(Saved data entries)
Start of Block

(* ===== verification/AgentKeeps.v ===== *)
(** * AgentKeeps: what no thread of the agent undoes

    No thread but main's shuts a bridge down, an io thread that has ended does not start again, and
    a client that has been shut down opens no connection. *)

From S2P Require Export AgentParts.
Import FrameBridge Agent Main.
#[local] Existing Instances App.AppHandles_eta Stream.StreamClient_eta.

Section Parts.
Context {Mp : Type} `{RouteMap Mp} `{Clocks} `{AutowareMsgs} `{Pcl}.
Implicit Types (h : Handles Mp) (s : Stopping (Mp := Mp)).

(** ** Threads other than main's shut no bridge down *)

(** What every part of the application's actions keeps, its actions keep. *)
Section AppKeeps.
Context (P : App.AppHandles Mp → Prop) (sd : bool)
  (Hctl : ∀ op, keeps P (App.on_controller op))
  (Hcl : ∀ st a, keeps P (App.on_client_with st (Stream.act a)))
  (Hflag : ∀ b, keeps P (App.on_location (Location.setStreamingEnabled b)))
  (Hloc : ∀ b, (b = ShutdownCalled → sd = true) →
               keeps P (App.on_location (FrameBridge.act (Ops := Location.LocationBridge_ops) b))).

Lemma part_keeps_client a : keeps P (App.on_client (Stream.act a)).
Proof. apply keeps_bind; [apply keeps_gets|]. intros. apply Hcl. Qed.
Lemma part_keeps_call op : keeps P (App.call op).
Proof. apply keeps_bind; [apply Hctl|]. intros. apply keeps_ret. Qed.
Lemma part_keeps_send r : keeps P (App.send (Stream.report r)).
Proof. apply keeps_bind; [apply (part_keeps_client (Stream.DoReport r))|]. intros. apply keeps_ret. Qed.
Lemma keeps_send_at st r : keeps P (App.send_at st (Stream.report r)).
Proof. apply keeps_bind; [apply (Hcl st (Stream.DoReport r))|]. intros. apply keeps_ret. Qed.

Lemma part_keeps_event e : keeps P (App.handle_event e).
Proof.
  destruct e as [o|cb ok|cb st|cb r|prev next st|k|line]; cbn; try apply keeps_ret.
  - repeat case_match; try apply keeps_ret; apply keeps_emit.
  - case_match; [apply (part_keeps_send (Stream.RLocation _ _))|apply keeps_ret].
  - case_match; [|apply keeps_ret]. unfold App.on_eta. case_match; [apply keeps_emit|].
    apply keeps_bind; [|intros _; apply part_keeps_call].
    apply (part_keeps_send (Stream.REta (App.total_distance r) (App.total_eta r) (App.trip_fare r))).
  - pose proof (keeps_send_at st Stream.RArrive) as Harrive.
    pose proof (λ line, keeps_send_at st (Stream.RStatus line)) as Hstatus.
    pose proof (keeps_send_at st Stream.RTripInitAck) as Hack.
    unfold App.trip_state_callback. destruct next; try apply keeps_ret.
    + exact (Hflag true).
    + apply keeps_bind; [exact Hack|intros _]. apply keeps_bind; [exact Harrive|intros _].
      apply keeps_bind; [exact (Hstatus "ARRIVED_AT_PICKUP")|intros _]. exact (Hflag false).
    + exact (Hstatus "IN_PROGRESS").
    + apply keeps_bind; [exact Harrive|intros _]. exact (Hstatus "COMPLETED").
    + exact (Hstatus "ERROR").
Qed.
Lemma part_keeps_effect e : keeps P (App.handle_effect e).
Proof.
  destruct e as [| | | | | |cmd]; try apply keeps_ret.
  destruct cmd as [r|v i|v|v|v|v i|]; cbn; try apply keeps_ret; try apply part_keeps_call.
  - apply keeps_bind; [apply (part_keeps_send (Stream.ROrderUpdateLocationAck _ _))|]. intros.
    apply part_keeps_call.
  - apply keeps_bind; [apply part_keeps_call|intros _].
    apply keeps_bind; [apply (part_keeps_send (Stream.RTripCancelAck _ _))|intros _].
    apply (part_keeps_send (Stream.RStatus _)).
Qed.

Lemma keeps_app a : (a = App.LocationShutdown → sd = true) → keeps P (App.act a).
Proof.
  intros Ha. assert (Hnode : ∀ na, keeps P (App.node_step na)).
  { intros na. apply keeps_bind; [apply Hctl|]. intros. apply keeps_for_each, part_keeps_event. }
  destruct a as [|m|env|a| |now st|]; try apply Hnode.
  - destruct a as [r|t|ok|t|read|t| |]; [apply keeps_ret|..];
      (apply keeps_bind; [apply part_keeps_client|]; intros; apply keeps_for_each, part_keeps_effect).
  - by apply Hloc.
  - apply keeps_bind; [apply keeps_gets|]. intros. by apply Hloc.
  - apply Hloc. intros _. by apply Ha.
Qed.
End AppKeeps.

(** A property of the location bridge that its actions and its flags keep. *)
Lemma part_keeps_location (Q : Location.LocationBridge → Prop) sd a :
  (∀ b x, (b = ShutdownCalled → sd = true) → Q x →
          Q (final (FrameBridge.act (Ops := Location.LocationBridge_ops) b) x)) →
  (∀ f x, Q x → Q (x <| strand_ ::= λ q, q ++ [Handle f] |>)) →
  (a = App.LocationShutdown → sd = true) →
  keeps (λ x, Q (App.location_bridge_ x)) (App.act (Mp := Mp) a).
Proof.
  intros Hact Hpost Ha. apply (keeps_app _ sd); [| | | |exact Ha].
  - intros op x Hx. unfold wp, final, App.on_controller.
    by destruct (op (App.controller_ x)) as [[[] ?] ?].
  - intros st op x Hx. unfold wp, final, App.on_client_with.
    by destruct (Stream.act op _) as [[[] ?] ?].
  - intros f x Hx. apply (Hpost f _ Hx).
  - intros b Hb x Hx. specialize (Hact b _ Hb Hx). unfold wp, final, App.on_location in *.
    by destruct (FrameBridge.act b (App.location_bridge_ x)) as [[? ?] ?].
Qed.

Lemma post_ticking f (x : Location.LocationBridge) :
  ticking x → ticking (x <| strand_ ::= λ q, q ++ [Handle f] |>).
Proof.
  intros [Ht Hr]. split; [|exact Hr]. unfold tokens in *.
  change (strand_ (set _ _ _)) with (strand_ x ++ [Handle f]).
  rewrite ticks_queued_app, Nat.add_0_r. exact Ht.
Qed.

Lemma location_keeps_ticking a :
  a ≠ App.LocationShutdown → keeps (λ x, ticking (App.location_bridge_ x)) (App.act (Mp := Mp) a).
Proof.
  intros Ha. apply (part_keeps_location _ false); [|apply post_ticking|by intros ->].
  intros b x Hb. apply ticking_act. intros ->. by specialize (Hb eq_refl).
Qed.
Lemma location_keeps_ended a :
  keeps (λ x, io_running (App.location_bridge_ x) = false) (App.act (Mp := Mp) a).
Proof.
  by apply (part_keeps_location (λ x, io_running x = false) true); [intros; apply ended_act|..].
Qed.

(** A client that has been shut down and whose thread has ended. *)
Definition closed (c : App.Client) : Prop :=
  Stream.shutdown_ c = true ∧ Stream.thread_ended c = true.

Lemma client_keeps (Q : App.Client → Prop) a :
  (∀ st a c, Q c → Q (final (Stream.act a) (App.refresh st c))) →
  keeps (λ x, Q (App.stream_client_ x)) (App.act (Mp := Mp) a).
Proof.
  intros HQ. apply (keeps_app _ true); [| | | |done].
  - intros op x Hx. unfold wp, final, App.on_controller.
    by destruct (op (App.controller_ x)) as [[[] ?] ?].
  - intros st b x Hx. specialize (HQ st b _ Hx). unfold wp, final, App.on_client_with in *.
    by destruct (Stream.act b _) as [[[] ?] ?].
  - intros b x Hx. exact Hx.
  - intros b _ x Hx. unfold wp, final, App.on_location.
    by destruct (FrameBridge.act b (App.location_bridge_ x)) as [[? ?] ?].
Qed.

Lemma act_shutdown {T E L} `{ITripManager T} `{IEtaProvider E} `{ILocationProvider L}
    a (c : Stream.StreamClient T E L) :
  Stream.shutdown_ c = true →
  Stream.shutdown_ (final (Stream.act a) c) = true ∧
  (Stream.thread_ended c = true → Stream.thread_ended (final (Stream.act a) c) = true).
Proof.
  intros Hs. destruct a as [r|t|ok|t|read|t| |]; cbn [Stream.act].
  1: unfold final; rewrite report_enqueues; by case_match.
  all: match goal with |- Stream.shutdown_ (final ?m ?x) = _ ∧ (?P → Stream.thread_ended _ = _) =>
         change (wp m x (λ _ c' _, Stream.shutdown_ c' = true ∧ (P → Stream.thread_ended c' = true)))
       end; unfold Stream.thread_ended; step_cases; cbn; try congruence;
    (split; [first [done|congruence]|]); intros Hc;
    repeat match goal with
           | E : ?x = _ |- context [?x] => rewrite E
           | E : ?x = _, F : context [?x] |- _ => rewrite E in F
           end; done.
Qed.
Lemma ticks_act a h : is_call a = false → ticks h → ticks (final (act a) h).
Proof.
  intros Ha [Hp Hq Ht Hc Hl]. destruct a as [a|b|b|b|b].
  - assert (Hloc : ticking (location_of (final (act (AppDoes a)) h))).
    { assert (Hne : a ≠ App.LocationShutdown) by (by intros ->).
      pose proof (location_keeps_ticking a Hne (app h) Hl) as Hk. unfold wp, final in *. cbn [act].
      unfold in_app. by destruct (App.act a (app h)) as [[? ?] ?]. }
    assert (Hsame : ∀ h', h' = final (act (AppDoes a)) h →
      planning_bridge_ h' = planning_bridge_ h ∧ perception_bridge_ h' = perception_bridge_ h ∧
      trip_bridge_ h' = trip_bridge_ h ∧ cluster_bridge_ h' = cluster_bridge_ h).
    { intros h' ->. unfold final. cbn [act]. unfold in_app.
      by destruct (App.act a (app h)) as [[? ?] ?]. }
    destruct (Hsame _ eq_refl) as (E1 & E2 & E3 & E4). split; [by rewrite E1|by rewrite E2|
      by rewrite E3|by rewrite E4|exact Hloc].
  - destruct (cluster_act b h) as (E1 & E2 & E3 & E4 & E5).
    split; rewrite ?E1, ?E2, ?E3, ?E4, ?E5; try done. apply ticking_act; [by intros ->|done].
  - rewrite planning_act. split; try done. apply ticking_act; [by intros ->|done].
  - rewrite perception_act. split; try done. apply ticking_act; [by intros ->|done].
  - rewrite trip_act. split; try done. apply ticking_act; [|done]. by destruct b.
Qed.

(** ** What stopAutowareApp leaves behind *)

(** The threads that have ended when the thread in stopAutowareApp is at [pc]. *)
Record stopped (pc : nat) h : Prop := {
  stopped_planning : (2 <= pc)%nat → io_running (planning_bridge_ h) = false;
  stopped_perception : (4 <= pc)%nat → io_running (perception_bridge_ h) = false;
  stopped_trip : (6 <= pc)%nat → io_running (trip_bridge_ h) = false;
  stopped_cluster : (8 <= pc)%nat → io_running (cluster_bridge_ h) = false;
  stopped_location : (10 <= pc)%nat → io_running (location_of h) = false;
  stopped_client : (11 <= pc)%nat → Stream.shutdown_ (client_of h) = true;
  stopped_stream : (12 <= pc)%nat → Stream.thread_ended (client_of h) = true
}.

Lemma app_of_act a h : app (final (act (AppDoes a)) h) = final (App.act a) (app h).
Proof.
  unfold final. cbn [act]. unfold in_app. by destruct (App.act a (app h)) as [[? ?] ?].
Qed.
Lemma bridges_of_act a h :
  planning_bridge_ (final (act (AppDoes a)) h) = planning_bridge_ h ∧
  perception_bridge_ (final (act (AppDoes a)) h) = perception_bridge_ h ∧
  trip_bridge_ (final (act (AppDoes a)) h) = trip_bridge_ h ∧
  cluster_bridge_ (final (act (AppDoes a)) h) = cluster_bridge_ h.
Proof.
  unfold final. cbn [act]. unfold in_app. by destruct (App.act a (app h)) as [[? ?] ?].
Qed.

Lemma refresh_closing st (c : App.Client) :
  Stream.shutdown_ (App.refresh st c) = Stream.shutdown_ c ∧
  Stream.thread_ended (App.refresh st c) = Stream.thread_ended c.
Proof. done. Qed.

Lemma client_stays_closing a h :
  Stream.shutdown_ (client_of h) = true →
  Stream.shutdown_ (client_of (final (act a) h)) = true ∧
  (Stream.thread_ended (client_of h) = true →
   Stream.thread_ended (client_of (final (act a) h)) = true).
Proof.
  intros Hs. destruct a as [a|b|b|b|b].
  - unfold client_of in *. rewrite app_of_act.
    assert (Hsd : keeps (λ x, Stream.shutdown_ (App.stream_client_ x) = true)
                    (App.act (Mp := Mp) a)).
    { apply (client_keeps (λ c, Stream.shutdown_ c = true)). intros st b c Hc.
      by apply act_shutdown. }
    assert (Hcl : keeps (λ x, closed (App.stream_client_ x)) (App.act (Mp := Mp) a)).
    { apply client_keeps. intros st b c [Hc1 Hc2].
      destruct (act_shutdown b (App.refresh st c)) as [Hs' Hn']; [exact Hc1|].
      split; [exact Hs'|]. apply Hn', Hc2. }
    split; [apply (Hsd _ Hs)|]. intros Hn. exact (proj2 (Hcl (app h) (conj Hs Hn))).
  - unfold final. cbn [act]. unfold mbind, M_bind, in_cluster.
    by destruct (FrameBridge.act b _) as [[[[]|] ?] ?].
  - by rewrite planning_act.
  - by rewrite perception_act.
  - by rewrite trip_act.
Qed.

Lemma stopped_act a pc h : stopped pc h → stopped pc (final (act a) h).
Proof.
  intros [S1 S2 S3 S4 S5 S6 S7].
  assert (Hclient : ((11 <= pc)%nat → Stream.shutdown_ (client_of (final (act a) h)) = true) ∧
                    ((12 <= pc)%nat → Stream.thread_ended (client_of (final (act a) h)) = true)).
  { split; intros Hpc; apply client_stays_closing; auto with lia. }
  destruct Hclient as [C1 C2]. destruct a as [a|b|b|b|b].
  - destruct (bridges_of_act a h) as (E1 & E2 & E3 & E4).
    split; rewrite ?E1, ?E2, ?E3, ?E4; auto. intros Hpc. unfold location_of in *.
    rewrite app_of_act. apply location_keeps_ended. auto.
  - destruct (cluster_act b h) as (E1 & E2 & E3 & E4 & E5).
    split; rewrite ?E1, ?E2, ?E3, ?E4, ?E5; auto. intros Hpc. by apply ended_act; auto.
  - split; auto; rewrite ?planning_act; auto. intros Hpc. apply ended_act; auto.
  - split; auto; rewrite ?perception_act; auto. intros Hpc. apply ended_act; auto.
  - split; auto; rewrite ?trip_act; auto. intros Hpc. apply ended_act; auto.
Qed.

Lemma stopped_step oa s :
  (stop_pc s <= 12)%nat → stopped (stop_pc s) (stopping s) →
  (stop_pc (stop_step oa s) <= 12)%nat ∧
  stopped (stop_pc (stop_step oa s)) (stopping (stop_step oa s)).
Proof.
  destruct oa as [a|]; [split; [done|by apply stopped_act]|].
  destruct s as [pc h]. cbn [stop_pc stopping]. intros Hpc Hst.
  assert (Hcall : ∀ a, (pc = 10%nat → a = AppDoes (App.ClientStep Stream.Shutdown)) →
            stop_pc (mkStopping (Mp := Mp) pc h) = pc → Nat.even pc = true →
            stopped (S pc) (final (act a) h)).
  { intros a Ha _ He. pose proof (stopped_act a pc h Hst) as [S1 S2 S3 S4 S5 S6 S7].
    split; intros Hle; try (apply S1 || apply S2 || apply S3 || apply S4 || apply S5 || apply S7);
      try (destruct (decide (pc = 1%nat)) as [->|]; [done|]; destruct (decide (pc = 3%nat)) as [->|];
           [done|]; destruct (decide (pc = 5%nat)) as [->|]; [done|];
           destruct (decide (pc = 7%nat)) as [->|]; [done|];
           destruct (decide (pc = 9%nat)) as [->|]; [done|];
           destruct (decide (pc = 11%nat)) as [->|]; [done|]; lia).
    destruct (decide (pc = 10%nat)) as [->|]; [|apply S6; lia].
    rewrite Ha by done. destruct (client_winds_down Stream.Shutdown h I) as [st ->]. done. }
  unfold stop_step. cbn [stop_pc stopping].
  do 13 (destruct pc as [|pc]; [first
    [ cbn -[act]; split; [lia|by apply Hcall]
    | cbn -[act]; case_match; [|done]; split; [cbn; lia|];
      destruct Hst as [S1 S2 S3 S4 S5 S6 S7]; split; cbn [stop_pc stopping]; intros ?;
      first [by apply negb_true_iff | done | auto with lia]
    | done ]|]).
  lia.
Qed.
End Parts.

End of Block

■ YOUR OBJECTIVE ■
Only one stretch of the records above is wanted: the lines between the one holding "destruct (decide (pc = 9%nat))" and the one holding "rewrite Ha by", inclusive, reproduced exactly.

■ REPLY ■
           destruct (decide (pc = 9%nat)) as [->|]; [done|];
           destruct (decide (pc = 11%nat)) as [->|]; [done|]; lia).
    destruct (decide (pc = 10%nat)) as [->|]; [|apply S6; lia].
    rewrite Ha by done. destruct (client_winds_down Stream.Shutdown h I) as [st ->]. done. }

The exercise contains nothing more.